Start of Material shown

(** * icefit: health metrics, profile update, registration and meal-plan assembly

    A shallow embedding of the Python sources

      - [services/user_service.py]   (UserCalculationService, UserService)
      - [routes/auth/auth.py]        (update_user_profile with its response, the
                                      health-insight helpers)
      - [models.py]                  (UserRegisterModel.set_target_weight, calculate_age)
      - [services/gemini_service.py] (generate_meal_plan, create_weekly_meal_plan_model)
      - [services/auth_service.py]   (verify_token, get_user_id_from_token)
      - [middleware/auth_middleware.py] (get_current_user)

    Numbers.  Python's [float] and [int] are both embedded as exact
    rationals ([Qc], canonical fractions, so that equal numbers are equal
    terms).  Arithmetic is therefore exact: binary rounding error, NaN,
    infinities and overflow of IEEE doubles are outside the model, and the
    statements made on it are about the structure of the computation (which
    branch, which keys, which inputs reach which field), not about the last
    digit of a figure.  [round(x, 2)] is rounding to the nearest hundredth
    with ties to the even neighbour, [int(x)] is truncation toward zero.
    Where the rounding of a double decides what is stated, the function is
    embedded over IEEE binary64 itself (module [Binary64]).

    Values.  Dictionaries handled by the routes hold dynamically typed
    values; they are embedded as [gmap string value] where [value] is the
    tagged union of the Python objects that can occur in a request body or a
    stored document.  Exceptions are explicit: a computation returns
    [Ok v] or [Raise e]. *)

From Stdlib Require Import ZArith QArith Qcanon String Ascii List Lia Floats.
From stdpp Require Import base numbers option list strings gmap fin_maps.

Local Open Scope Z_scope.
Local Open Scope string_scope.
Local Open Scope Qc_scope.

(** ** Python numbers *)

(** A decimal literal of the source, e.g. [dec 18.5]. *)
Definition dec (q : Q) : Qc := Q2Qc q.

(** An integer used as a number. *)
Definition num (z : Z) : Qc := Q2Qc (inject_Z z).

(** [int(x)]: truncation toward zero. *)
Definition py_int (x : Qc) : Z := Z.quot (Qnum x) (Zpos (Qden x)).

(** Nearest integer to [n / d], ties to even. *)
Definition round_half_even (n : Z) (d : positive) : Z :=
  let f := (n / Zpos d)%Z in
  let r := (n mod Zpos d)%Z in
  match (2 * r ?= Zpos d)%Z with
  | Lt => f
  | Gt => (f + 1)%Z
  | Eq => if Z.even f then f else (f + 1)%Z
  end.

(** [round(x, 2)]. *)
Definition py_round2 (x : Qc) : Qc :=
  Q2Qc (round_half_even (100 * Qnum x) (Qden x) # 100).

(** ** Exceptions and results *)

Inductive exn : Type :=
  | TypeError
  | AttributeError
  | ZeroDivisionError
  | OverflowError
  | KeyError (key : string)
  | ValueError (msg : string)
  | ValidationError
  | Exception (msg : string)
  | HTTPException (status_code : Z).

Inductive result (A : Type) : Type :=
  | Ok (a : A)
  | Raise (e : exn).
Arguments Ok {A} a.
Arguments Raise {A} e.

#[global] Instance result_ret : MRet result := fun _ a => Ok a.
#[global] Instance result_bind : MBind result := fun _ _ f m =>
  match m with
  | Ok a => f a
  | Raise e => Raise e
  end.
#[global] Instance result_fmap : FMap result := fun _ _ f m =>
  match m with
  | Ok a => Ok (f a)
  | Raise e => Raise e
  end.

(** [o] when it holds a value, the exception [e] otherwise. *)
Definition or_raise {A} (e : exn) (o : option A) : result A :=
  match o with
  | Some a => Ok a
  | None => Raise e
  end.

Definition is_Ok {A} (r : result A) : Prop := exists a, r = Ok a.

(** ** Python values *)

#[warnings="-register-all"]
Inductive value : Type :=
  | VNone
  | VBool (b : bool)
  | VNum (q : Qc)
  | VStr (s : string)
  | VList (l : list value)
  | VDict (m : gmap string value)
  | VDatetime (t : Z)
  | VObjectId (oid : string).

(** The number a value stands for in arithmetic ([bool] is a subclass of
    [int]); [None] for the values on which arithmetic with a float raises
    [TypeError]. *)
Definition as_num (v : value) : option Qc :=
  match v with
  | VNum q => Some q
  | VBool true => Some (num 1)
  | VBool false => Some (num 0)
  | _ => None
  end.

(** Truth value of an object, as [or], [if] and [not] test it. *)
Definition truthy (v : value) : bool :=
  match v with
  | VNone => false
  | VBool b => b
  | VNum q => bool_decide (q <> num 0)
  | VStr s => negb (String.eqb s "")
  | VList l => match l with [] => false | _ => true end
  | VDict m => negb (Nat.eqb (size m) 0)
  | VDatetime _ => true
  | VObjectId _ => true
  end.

End of Material shown

Task objective: Extract the lines of the preceding material that run from the line with "From stdpp Require" through the line with "(** [int(x)]: truncation toward zero. *)", inclusive, reproducing them exactly and adding nothing.

Reply:
From stdpp Require Import base numbers option list strings gmap fin_maps.

Local Open Scope Z_scope.
Local Open Scope string_scope.
Local Open Scope Qc_scope.

(** ** Python numbers *)

(** A decimal literal of the source, e.g. [dec 18.5]. *)
Definition dec (q : Q) : Qc := Q2Qc q.

(** An integer used as a number. *)
Definition num (z : Z) : Qc := Q2Qc (inject_Z z).

(** [int(x)]: truncation toward zero. *)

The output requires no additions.